◆ **What this task involves**
Only those lines running from the start of the listing below through the line that holds "(** ** Calls" are to be written out, exactly and in full.

+++++

Definition metaOf (o : Object) : ObjectMeta.t :=
  match o with
  | ServiceAccountObj x => ServiceAccount.Meta x
  | ConfigMapObj x => ConfigMap.Meta x
  | SecretObj x => Secret.Meta x
  | CronJobObj x => CronJob.Meta x
  | ClusterLoggingObj x => ClusterLogging.Meta x
  end.

(** ** Calls and log lines a computation leaves behind *)

Inductive Call :=
| CallCreate (o : Object)
| CallGet (o : Object)
| CallUpdate (o : Object)
| CallDelete (k : Kind) (namespace name : string)
| CallGetCuratorStatus (namespace : string)
| LogInfo (format : string) (args : list string).

(** ** Computations *)

Inductive result (A : Type) :=
| Returned (a : A)
| Panicked.
Arguments Panicked {A}.

Record Out (W A : Type) := mkOut
  { res : result A; world : W; calls : list Call }.

Definition M (W A : Type) := W -> Out W A.

Definition ret {W A} (a : A) : M W A :=
  fun w => mkOut (Returned a) w [].

Definition bind {W A B} (m : M W A) (f : A -> M W B) : M W B :=
  fun w =>
    let o := m w in
    match res o with
    | Panicked => mkOut Panicked (world o) (calls o)
    | Returned a =>
        let o' := f a (world o) in
        mkOut (res o') (world o') (calls o ++ calls o')
    end.

Definition panic {W A} : M W A :=
  fun w => mkOut Panicked w [].

(** One call to the outside: the event is recorded, the world moves. *)
Definition perform {W A} (c : Call) (step : W -> A * W) : M W A :=
  fun w => let '(a, w') := step w in mkOut (Returned a) w' [c].

Definition logInfo {W} (format : string) (args : list string) : M W unit :=
  fun w => mkOut (Returned tt) w [LogInfo format args].

Declare Scope go_scope.
Delimit Scope go_scope with go.
Notation "x <- m ;; k" := (bind m (fun x => k))
  (at level 61, m at next level, right associativity) : go_scope.
Notation "' p <- m ;; k" := (bind m (fun x => let 'p := x in k))
  (at level 61, p pattern, m at next level, right associativity) : go_scope.
(** [if err = f(); err != nil { return err }] followed by the rest. *)
Notation "'try' m ;; k" :=
  (bind m (fun err : error => match err with Some _ => ret err | None => k end))
  (at level 61, m at next level, right associativity) : go_scope.
Open Scope go_scope.

(** ** Field updates written by the Go code *)

Definition CronJob_Containers (j : CronJob.t) : list Container.t :=
  PodSpec.Containers
    (PodTemplateSpec.Spec
       (JobSpec.Template (JobTemplateSpec.Spec (CronJobSpec.JobTemplate (CronJob.Spec j))))).

(** [j.Spec.Schedule = s] *)
Definition set_Schedule (j : CronJob.t) (s : string) : CronJob.t :=
  let sp := CronJob.Spec j in
  CronJob.mk (CronJob.Meta j)
    (CronJobSpec.mk s (CronJobSpec.Suspend sp)
       (CronJobSpec.SuccessfulJobsHistoryLimit sp)
       (CronJobSpec.FailedJobsHistoryLimit sp) (CronJobSpec.JobTemplate sp)).

(** [j.Spec.Suspend = p] *)
Definition set_Suspend (j : CronJob.t) (p : option bool) : CronJob.t :=
  let sp := CronJob.Spec j in
  CronJob.mk (CronJob.Meta j)
    (CronJobSpec.mk (CronJobSpec.Schedule sp) p
       (CronJobSpec.SuccessfulJobsHistoryLimit sp)
       (CronJobSpec.FailedJobsHistoryLimit sp) (CronJobSpec.JobTemplate sp)).
(** * Flask-Sitemap: the URL collector of [flask_sitemap/__init__.py]

    A shallow embedding of the [Sitemap] extension class: the Python values
    that generators yield, the store of dictionary objects they share with
    the collector, the resumable generators themselves, and the methods
    [__init__], [init_app], [register_generator], [_routes_without_params]
    and [_generate_all_urls].

    Flask itself (the routing table, [url_for], blueprint registration and
    the request context) is external to the file and enters as Section
    variables. *)

From Stdlib Require Import ZArith.
From stdpp Require Import gmap strings list fin_maps.

Local Open Scope string_scope.
Local Open Scope list_scope.

Set Warnings "-register-all".

(** ** Python values *)

(** The values a generator can yield or put into a tuple.  A dictionary is a
    reference into the store, because the collector updates the dictionaries
    it is handed in place ([values.update(kwargs)]). *)
Inductive pyval : Type :=
| VNone
| VBool (b : bool)
| VInt (z : Z)
| VStr (s : string)
| VDict (l : nat)
| VList (xs : list pyval)
| VTuple (xs : list pyval).

(** The store: dictionary objects, addressed by their index.  Keys are
    strings, as [url_for(endpoint, **values)] requires of [values]. *)
Abbreviation dict := (gmap string pyval).
Abbreviation heap := (list (gmap string pyval)).

(** [{}]: a fresh empty dictionary object. *)
Definition alloc_dict (h : heap) : nat * heap := (length h, h ++ [∅]).

Inductive exn : Type :=
| KeyError (key : string)
| TypeError (msg : string)
| ValueError (msg : string)
| AttributeError (attr : string)
| RuntimeError (msg : string)
| ExternalError (tag : nat).

Definition not_subscriptable : exn := TypeError "object is not subscriptable".
Definition unhashable : exn := TypeError "unhashable type".
Definition not_iterable : exn := TypeError "object is not iterable".
Definition unpack_error : exn := ValueError "wrong number of values to unpack".

(** [hash(v)] succeeds. *)
Fixpoint hashable (v : pyval) : bool :=
  match v with
  | VNone | VBool _ | VInt _ | VStr _ => true
  | VDict _ | VList _ => false
  | VTuple xs => forallb hashable xs
  end.

(** Two lists of equal length whose elements are pairwise related. *)
Definition all2b {A : Type} (f : A -> A -> bool) : list A -> list A -> bool :=
  fix go (xs ys : list A) : bool :=
    match xs, ys with
    | [], [] => true
    | x :: xs', y :: ys' => f x y && go xs' ys'
    | _, _ => false
    end.

(** [a == b] on the values above; [True == 1] and [False == 0] as in Python.
    Dictionaries are never compared here: they are unhashable, so they
    neither enter a set nor are looked up in one. *)
Fixpoint pyval_eqb (a b : pyval) : bool :=
  match a, b with
  | VNone, VNone => true
  | VBool x, VBool y => Bool.eqb x y
  | VBool x, VInt y | VInt y, VBool x => Z.eqb (Z.b2z x) y
  | VInt x, VInt y => Z.eqb x y
  | VStr x, VStr y => String.eqb x y
  | VList xs, VList ys => all2b pyval_eqb xs ys
  | VTuple xs, VTuple ys => all2b pyval_eqb xs ys
  | _, _ => false
  end.

(** [bool(v)]. *)
Definition truthy (h : heap) (v : pyval) : bool :=
  match v with
  | VNone => false
  | VBool b => b
  | VInt z => negb (Z.eqb z 0)
  | VStr s => negb (String.eqb s "")
  | VDict l => match h !! l with Some d => negb (bool_decide (d = ∅)) | None => true end
  | VList xs | VTuple xs => negb (Nat.eqb (length xs) 0)
  end.

(** ** Generators *)

(** A generator object: each [next] observes the current store and either
    finishes, raises, or yields a candidate together with the store as the
    generator left it and the rest of the generator. *)
Inductive gen : Type :=
| Gen (next : heap -> pull)
with pull : Type :=
| Done
| Raise (e : exn)
| Yield (c : pyval) (h : heap) (k : gen).

(** A generator function: [generator.__name__] and [generator()]. *)
Record generator : Type := {
  gen_name : string;
  gen_call : gen
}.

(** The generator that yields the given candidates and touches nothing. *)
Fixpoint gen_of_list (cs : list pyval) : gen :=
  match cs with
  | [] => Gen (fun _ => Done)
  | c :: cs' => Gen (fun h => Yield c h (gen_of_list cs'))
  end.

Definition gen_next (g : gen) : heap -> pull :=
  match g with Gen next => next end.

(** ** The host application *)

(** A routing rule of the application's [url_map], as far as the collector
    reads it: [rule.endpoint], [rule.methods] and [rule.arguments]. *)
Record rule : Type := {
  endpoint : string;
  methods : gset string;
  arguments : gset string
}.

(** A blueprint as [init_app] builds it: its name and the URL rules added to
    it, each with its endpoint name. *)
Record blueprint : Type := {
  bp_name : pyval;
  bp_url_rules : list (pyval * string)
}.

Definition Blueprint (name : pyval) : blueprint :=
  {| bp_name := name; bp_url_rules := [] |}.

Definition add_url_rule (url : pyval) (ep : string) (bp : blueprint) : blueprint :=
  {| bp_name := bp_name bp; bp_url_rules := bp_url_rules bp ++ [(url, ep)] |}.

(** The Flask application object.  [extensions] is [None] while the object
    has no such attribute; its entries are extension objects, named by their
    identity. *)
Record flask_app : Type := {
  extensions : option (gmap string nat);
  config : gmap string pyval;
  url_map : list rule
}.

(** ** The extension object *)

(** An entry of [self.url_generators]: the bound method
    [self._routes_without_params], which reads [self.app] when it is called,
    or a registered generator function. *)
Inductive url_generator : Type :=
| RoutesWithoutParams
| Registered (g : generator).

Record Sitemap : Type := {
  sm_id : nat;
  app : option flask_app;
  url_generators : list url_generator;
  sm_blueprint : option blueprint
}.

(** What one candidate comes to: a record to yield, [continue], or an
    exception. *)
Inductive outcome : Type :=
| Emit (result : gmap string pyval)
| Skip
| Fail (e : exn).

(** [generated[0:2]] and [generated[2:]]: only lists and tuples get here and
    can be sliced. *)
Definition slice_to (n : nat) (v : pyval) : exn + list pyval :=
  match v with
  | VList xs | VTuple xs => inr (take n xs)
  | _ => inl not_subscriptable
  end.

Definition slice_from (n : nat) (v : pyval) : exn + list pyval :=
  match v with
  | VList xs | VTuple xs => inr (drop n xs)
  | _ => inl not_subscriptable
  end.

(** [set(v)] for the configured ignore list, as the list of its members. *)
Definition py_set (h : heap) (v : pyval) : exn + list pyval :=
  match v with
  | VList xs | VTuple xs => if forallb hashable xs then inr xs else inl unhashable
  | VStr s => inr ((fun c => VStr (String c "")) <$> String.list_ascii_of_string s)
  | VDict l =>
      match h !! l with
      | Some d => inr (VStr <$> (map_to_list d).*1)
      | None => inl not_iterable
      end
  | _ => inl not_iterable
  end.
Lemma classic_never_selected_witness :
  NoDup (ids (collection small_corpus)) ∧
  a_doc "1" "classic" 1 ∈ collection (cleanup_old_items small_corpus 2).
Proof.
  assert (NoDup (ids (collection small_corpus))) as Hnd.
  { apply (bool_decide_unpack (NoDup (ids (collection small_corpus)))).
    by vm_compute. }
  split; [exact Hnd|].
  destruct (classic_never_selected small_corpus 2 Hnd) as (_ & Hkeep & _).
  apply Hkeep; [|done]. by left.
Defined.

(** 3,000 classic documents and 27,050 newer recent ones. *)
Definition big_corpus : Stores := {|
  collection := (doc_number "classic" <$> seq 0 3000)
                ++ (doc_number "recent" <$> seq 3000 (Z.to_nat 27050));
  index := ∅
|}.

Lemma big_corpus_ids :
  ids (collection big_corpus) = pretty <$> seq 0 (3000 + Z.to_nat 27050).
Proof.
  unfold ids, big_corpus, collection.
  rewrite seq_app, !fmap_app, <- !list_fmap_compose. done.
Qed.

Lemma cap_convergence_witness :
  NoDup (ids (collection big_corpus)) ∧
  count_documents (collection big_corpus) = 30050%Z ∧
  length (docs_to_delete (collection big_corpus) 30000) = 50 ∧
  count_documents (collection (cleanup_old_items big_corpus 30000))
    = 30000%Z.
Proof.
  assert (NoDup (ids (collection big_corpus))) as Hnd.
  { rewrite big_corpus_ids. apply NoDup_fmap_2; [apply _|apply NoDup_seq]. }
  assert (count_documents (collection big_corpus) = 30050%Z) as Hcount.
  { unfold count_documents, big_corpus, collection.
    rewrite length_app, !length_fmap, !length_seq. lia. }
  assert (count_documents
            (filter (λ d, type d = Some "classic") (collection big_corpus))
          = 3000%Z) as Hclassic.
  { unfold count_documents, big_corpus, collection.
    rewrite filter_app, filter_all, filter_none.
    - rewrite app_nil_r, length_fmap, length_seq. lia.
    - apply Forall_fmap, Forall_forall. by intros k _.
    - apply Forall_fmap, Forall_forall. by intros k _. }
  split; [exact Hnd|]. split; [exact Hcount|].
  destruct (cap_convergence big_corpus 30000 Hnd) as [_ Hscenario].
  destruct (Hscenario Hcount Hclassic eq_refl) as (H50 & _ & _ & _ & _ & H30000).
  split; [exact H50|exact H30000].
Defined.

(** Three queries: the first does not match the paper "X", the other two
    match it with different scores; the index also matches an id, "gone",
    that has no document. *)
Definition three_queries : World := {|
  github_found_ids _ := None;
  scholar_api _ _ := Json None;
  list_of_set := elements;
  arxiv_lookup _ := None;
  arxiv_week _ := [];
  encode text :=
    if decide (text = "transformers") then Some [1%Q]
    else if decide (text = "attention") then Some [2%Q]
    else Some [3%Q];
  now _ := 0%Z;
  index_query v _ :=
    match v with
    | [a] => if Qle_bool a 1 then Some [("X", 9 # 10); ("gone", 8 # 10)]
             else if Qle_bool a 2 then Some [("X", 5 # 10); ("Y", 7 # 10)]
             else Some [("Y", 3 # 10)]
    | _ => None
    end
|}.

Definition two_docs : list Doc :=
  [a_doc "Y" "recent" 2; a_doc "X" "classic" 1].

Example search_three_queries :
  (λ r, (id r, score r, res_type r))
    <$> perform_search three_queries two_docs
          ["cats"; "transformers"; " attention "]
  = [("X", 9 # 10, "classic"); ("Y", 3 # 10, "recent")].
Proof. by vm_compute. Qed.

Lemma first_query_wins_witness :
  query_matches three_queries "transformers"
    = Some [("X", 9 # 10); ("gone", 8 # 10)] ∧
  query_matches three_queries " attention "
    = Some [("X", 5 # 10); ("Y", 7 # 10)] ∧
  id_to_score [("X", 9 # 10); ("gone", 8 # 10)] !! "X" = Some (9 # 10) ∧
  ∀ r, r ∈ perform_search three_queries two_docs
             ["cats"; "transformers"; " attention "] →
       id r = "X" → score r = 9 # 10.
Proof.
  assert (query_matches three_queries "transformers"
          = Some [("X", 9 # 10); ("gone", 8 # 10)]) as Hq1 by (by vm_compute).
  assert (id_to_score [("X", 9 # 10); ("gone", 8 # 10)] !! "X"
          = Some (9 # 10)) as Hs1 by (by vm_compute).
  assert (∀ q m, q ∈ ["cats"] → query_matches three_queries q = Some m →
                 "X" ∉ m.*1) as Hpre.
  { intros q m ->%list_elem_of_singleton Hm. vm_compute in Hm.
    injection Hm as <-. simpl. by intros ?%list_elem_of_singleton. }
  split; [exact Hq1|]. split; [by vm_compute|]. split; [exact Hs1|].
  exact (proj1 (proj2 (first_query_wins three_queries two_docs ["cats"]
                         [" attention "] "transformers" _ "X" (9 # 10)
                         Hpre Hq1 Hs1))).
Defined.

(** A week of 201 new papers: one flush at the threshold, one at the end. *)
Definition many_papers : World := {|
  github_found_ids _ := None;
  scholar_api _ _ := Json None;
  list_of_set := elements;
  arxiv_lookup _ := None;
  arxiv_week weeks :=
    if decide (weeks = 0)
    then (λ k, {| entry_id := "http://arxiv.org/abs/" +:+ pretty k;
                  paper_title := "T"; paper_summary := "S";
                  paper_authors := []; paper_pdf_url := "" |}) <$> seq 0 201
    else [];
  encode _ := Some [];
  now k := Z.of_nat k;
  index_query _ _ := None
|}.

Definition fresh_state : State := {|
  stores := empty_stores; processed_ids := ∅; vectors_batch := [];
  mongo_batch := []; ingested := 0; ticks := 0; log := []
|}.
(** The values of a window whose folder input holds [f]. *)
Definition folder_values (f : string) : option (gmap string string) :=
  Some {[ "-FOLDER-"%string := f ]}.

(** The folder is typed, the 360p button is clicked, the window is
    closed. *)
Definition click_ld_then_close : list Turn :=
  [ mkTurn (Some "-FOLDER-"%string) (folder_values "/home/u") ∅;
    mkTurn (Some "-LD-"%string) (folder_values "/home/u") ∅;
    mkTurn None None ∅ ].

Definition opened_video : VideoDownloader.t :=
  VideoDownloader.mk Fixtures.full (VideoDownloader.build_select_dict Fixtures.full) "".

Definition opened_playlist : PlaylistDownloader.t :=
  PlaylistDownloader.mk Fixtures.three (PlaylistDownloader.build_select_dict Fixtures.three) "".

End Sessions.


(** The exception, if any, that ended a loop. *)
Definition raised {A} (m : UI A) : option Exn :=
  match snd m with
  | inl e => Some e
  | inr _ => None
  end.

(** The option, if any, that an event key downloads in the playlist
    window and in the video window. *)
Definition playlist_button (key : string) : option DownloadOption :=
  if String.eqb key "-HD-" then Some HD
  else if String.eqb key "-LD-" then Some LD
  else if String.eqb key "-AUDIOALL-" then Some AUDIO
  else None.

Definition video_button (key : string) : option DownloadOption :=
  if String.eqb key "-HD-" then Some HD
  else if String.eqb key "-LD-" then Some LD
  else if String.eqb key "-AUDIO-" then Some AUDIO
  else None.

(* ===================================================================== *)
(** * Properties *)
(* ===================================================================== *)

(** ** The effect monad *)

Arguments bind : simpl never.
Arguments emit : simpl never.

Lemma bind_ret_l {A B} (a : A) (k : A -> Eff B) : bind (ret a) k = k a.
Proof. unfold bind, ret. destruct (k a) as [t r]. reflexivity. Qed.

Lemma bind_raise {A B} (e : Exn) (k : A -> Eff B) : bind (raise e) k = raise e.
Proof. reflexivity. Qed.

Lemma bind_emit {B} (ev : Event) (k : unit -> Eff B) :
  bind (emit ev) k = (ev :: trace (k tt), outcome (k tt)).
Proof. unfold bind, emit, trace, outcome. destruct (k tt) as [t r]. reflexivity. Qed.

Lemma trace_bind {A B} (m : Eff A) (k : A -> Eff B) :
  trace (bind m k) =
  trace m ++ match outcome m with inr a => trace (k a) | inl _ => [] end.
Proof.
  destruct m as [t [e | a]]; unfold bind, trace, outcome; simpl.
  - symmetry. apply app_nil_r.
  - destruct (k a) as [t' r]. reflexivity.
Qed.

Lemma transferred_app (t1 t2 : list Event) :
  transferred (t1 ++ t2) = transferred t1 ++ transferred t2.
Proof. unfold transferred. apply flat_map_app. Qed.

(** ** The selection dictionary *)

Lemma dict_get_HD {V} (a b c : V) : dict_get HD [(HD, a); (LD, b); (AUDIO, c)] = Some a.
Proof. reflexivity. Qed.

Lemma dict_get_LD {V} (a b c : V) : dict_get LD [(HD, a); (LD, b); (AUDIO, c)] = Some b.
Proof. reflexivity. Qed.

Lemma dict_get_AUDIO {V} (a b c : V) : dict_get AUDIO [(HD, a); (LD, b); (AUDIO, c)] = Some c.
Proof. reflexivity. Qed.

Section Selection.
Context `{!StreamQuery}.

Lemma len_get_playlist (p : Playlist.t) (o : DownloadOption) :
  len (PlaylistDownloader.get_playlist p o) = len (Playlist.videos p).
Proof. unfold len, PlaylistDownloader.get_playlist. by rewrite length_map. Qed.

(** X1: What the length test of [__init__] decides: a tier is stored as a
    list exactly when the reported length is the number of items,
    whatever the catalogues hold. *)
Lemma select_dict_available_iff_length (p : Playlist.t) (o : DownloadOption) :
  In o [HD; LD; AUDIO] ->
  (exists l, dict_get o (PlaylistDownloader.build_select_dict p) = Some (Some l))
  <-> Playlist.length p = len (Playlist.videos p).
Proof.
  intros Ho. unfold PlaylistDownloader.build_select_dict.
  rewrite !len_get_playlist.
  destruct (Z.eqb_spec (len (Playlist.videos p)) (Playlist.length p)) as [E | E];
    simpl in Ho; destruct Ho as [<- | [<- | [<- | []]]];
    rewrite ?dict_get_HD, ?dict_get_LD, ?dict_get_AUDIO;
    split; try (intros [l Hl]; congruence); try (intros; eauto); congruence.
Qed.

(** The stored AUDIO entry, when present, is the list resolved under LD. *)
Lemma select_dict_audio_is_ld_list (p : Playlist.t) (l : list (option Stream.t)) :
  dict_get AUDIO (PlaylistDownloader.build_select_dict p) = Some (Some l) ->
  l = PlaylistDownloader.get_playlist p LD.
Proof.
  unfold PlaylistDownloader.build_select_dict. rewrite !len_get_playlist, dict_get_AUDIO.
  destruct (len (Playlist.videos p) =? Playlist.length p); congruence.
Qed.
End Selection.

(** C1 (as the code behaves): a tier is stored as available although an
    item of the playlist does not resolve under it.  The one-item
    playlist [one_no_audio] has no audio stream, yet [__init__] returns
    normally with a list stored for AUDIO; the one-item playlist
    [one_no_hd] has no 720p stream, yet the entry stored for HD is the
    list [[None]], not [None].  The length test compares the length of a
    list that has one entry per item, resolved or not. *)
Theorem select_dict_available_despite_unresolved_item :
  PlaylistDownloader.resolve AUDIO Fixtures.no_audio = None /\
  (exists d, PlaylistDownloader.__init__ Fixtures.one_no_audio = ([], inr d) /\
     dict_get AUDIO (PlaylistDownloader.select_dict d) = Some (Some [Some Fixtures.v360])) /\
  PlaylistDownloader.resolve HD Fixtures.no_hd = None /\
  dict_get HD (PlaylistDownloader.build_select_dict Fixtures.one_no_hd) = Some (Some [None]).
Proof.
  split; [reflexivity |]. split; [| split; reflexivity].
  eexists. split; [vm_compute; reflexivity | reflexivity].
Qed.

(** C2 (as the code behaves): for the one-item playlist [one_full] the
    item resolves under AUDIO to the 128kbps audio stream, but the entry
    stored for AUDIO is the list resolved under LD, the 360p video
    stream. *)
Theorem select_dict_audio_entry_holds_ld_streams :
  PlaylistDownloader.get_playlist Fixtures.one_full AUDIO = [Some Fixtures.a128] /\
  PlaylistDownloader.get_playlist Fixtures.one_full LD = [Some Fixtures.v360] /\
  dict_get AUDIO (PlaylistDownloader.build_select_dict Fixtures.one_full)
    = Some (Some [Some Fixtures.v360]).
Proof. repeat split; reflexivity. Qed.

(** ** The size labels *)

Section Sizes.
(** * Edge-chat room view: reconciling message cache, lifecycle timer, composer

    A shallow embedding of the room page (the React component [Page]) and of
    the composer ([ChatInput]).  React state, the query cache entry
    [["messages", roomId]], the live interval and the calls made on the router
    are fields of an explicit page state; every callback of the component is a
    function from page states to page states. *)

From Stdlib Require Import List String Ascii ZArith Lia Bool NArith.
From Stdlib Require Import DecimalString DecimalZ DecimalPos Permutation.
Import ListNotations.

Local Open Scope string_scope.
Local Open Scope list_scope.
Local Open Scope Z_scope.

(** ** Data model *)

(** [Message] of [@/lib/realtime], with the fields the page reads and writes. *)
Record Message : Type := mkMessage {
  id : string;
  sender : string;
  text : string;
  timestamp : Z;
  roomId : string;
  imageBase64 : option string;
  imageType : option string
}.

(** The variables of the [sendMessage] mutation. *)
Record Draft : Type := mkDraft {
  d_text : string;
  d_imageBase64 : option string;
  d_imageType : option string;
  d_id : string
}.

(** The cached value [{ messages: Message[] } | undefined]: [None] is
    [undefined] (nothing fetched or written yet). *)
Definition QueryData : Type := option (list Message).

(** The list a reader of the cache renders ([messages?.messages]). *)
Definition messagesOf (c : QueryData) : list Message :=
  match c with
  | Some l => l
  | None => []
  end.

Definition ids (c : QueryData) : list string := map id (messagesOf c).

(** [old.messages.some((m) => m.id === x)] *)
Definition hasId (x : string) (l : list Message) : bool :=
  existsb (fun m => String.eqb (id m) x) l.

(** How many entries of a list carry the id [x]. *)
Definition countId (x : string) (l : list Message) : nat :=
  List.length (filter (fun m => String.eqb (id m) x) l).

(** ** The query client, restricted to the key [["messages", roomId]]

    [fetching] holds the tokens of the fetches whose result will still be
    written to the cache; [nextFetch] numbers the fetches in the order they
    are issued.  A fetch that is started never cancels another one here, which
    allows more interleavings than the library does. *)
Module QueryClient.

Record t : Type := mk {
  data : QueryData;
  fetching : list nat;
  nextFetch : nat
}.

Definition empty : t := mk None [] 0%nat.

Definition getQueryData (q : t) : QueryData := data q.

(** [setQueryData(key, updater)] *)
Definition setQueryData (upd : QueryData -> QueryData) (q : t) : t :=
  mk (upd (data q)) (fetching q) (nextFetch q).

(** [cancelQueries({ queryKey })]: the results of the fetches in flight are
    dropped. *)
Definition cancelQueries (q : t) : t :=
  mk (data q) [] (nextFetch q).

(** A fetch is issued (on mount, or by [invalidateQueries]). *)
Definition startFetch (q : t) : t :=
  mk (data q) (nextFetch q :: fetching q) (S (nextFetch q)).

Definition invalidateQueries (q : t) : t := startFetch q.
(** [close] on a healthy engine whose reads have all been taken:
    when the write queue has room for one sentinel per writer and the
    provider accepts every object, [close] returns; every writer and every
    reader has finished, the jobs that were still queued are stored in
    queue order, and both request queues are empty. *)
Theorem close_drains_and_ends_every_thread (n m : nat)
    (jobs : list (string * bytes)) (st : DataBackend) :
  fatal_error st = None →
  _writer_threads st = replicate n Running →
  _reader_threads st = replicate m Running →
  (n = 0%nat → jobs = []) →
  items (_write_queue st) = Some <$> jobs →
  maxsize (_write_queue st) ≤ 0
  ∨ Z.of_nat (length jobs + n) ≤ maxsize (_write_queue st) →
  items (_read_queue st) = [] →
  maxsize (_read_queue st) ≤ 0 ∨ Z.of_nat m ≤ maxsize (_read_queue st) →
  ∃ st',
    close put_fault get_answers st = Returned () st'
    ∧ _writer_threads st' = replicate n Finished
    ∧ _reader_threads st' = replicate m Finished
    ∧ bucket st' = stored (bucket st) jobs
    ∧ items (_write_queue st') = []
    ∧ items (_read_queue st') = [].
Proof.
  intros Hf Hwt Hrt Hn Hwq Hwroom Hrq Hrroom.
  destruct (close_puts_writer_sentinels (_writer_threads st) st)
    as (st1 & Hrun1 & Hq1 & Hf1 & Hb1 & Hwt1 & Hrq1 & Hrt1).
  { rewrite Hwq, Hwt, length_fmap, length_replicate. exact Hwroom. }
  destruct (close_joins_writers n 0 jobs st1)
    as (st2 & Hrun2 & Hwt2 & Hq2 & Hb2 & Hf2 & Hrq2 & Hrt2).
  { by rewrite Hf1. }
  { by rewrite Hwt1, Hwt. }
  { by rewrite Hq1, Hwq, Hwt, length_replicate. }
  { exact Hn. }
  destruct (close_puts_reader_sentinels (_reader_threads st2) st2)
    as (st3 & Hrun3 & Hq3 & Hf3 & Hb3 & Hwt3 & Hwq3 & Hrt3).
  { rewrite Hrq2, Hrq1, Hrt2, Hrt1, Hrq, Hrt, length_replicate. simpl. exact Hrroom. }
  destruct (close_joins_readers m 0 st3)
    as (st4 & Hrun4 & Hrt4 & Hq4 & Hf4 & Hb4 & Hwt4 & Hwq4).
  { by rewrite Hrt3, Hrt2, Hrt1, Hrt. }
  { by rewrite Hq3, Hrq2, Hrq1, Hrq, Hrt2, Hrt1, Hrt, length_replicate. }
  exists st4. split.
  - unfold close. rewrite Hrun1. cbn [mbind option_bind].
    rewrite Hwt1, Hwt, length_replicate, Hrun2. cbn [mbind option_bind].
    rewrite Hrun3. cbn [mbind option_bind].
    by rewrite Hrt3, Hrt2, Hrt1, Hrt, length_replicate, Hrun4.
  - split; [by rewrite Hwt4, Hwt3, Hwt2|]. split; [done|].
    split; [by rewrite Hb4, Hb3, Hb2, Hb1|].
    split; [by rewrite Hwq4, Hwq3 | done].
Qed.
End Shutdown.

+++++

◆ **Expected answer**
Definition metaOf (o : Object) : ObjectMeta.t :=
  match o with
  | ServiceAccountObj x => ServiceAccount.Meta x
  | ConfigMapObj x => ConfigMap.Meta x
  | SecretObj x => Secret.Meta x
  | CronJobObj x => CronJob.Meta x
  | ClusterLoggingObj x => ClusterLogging.Meta x
  end.

(** ** Calls and log lines a computation leaves behind *)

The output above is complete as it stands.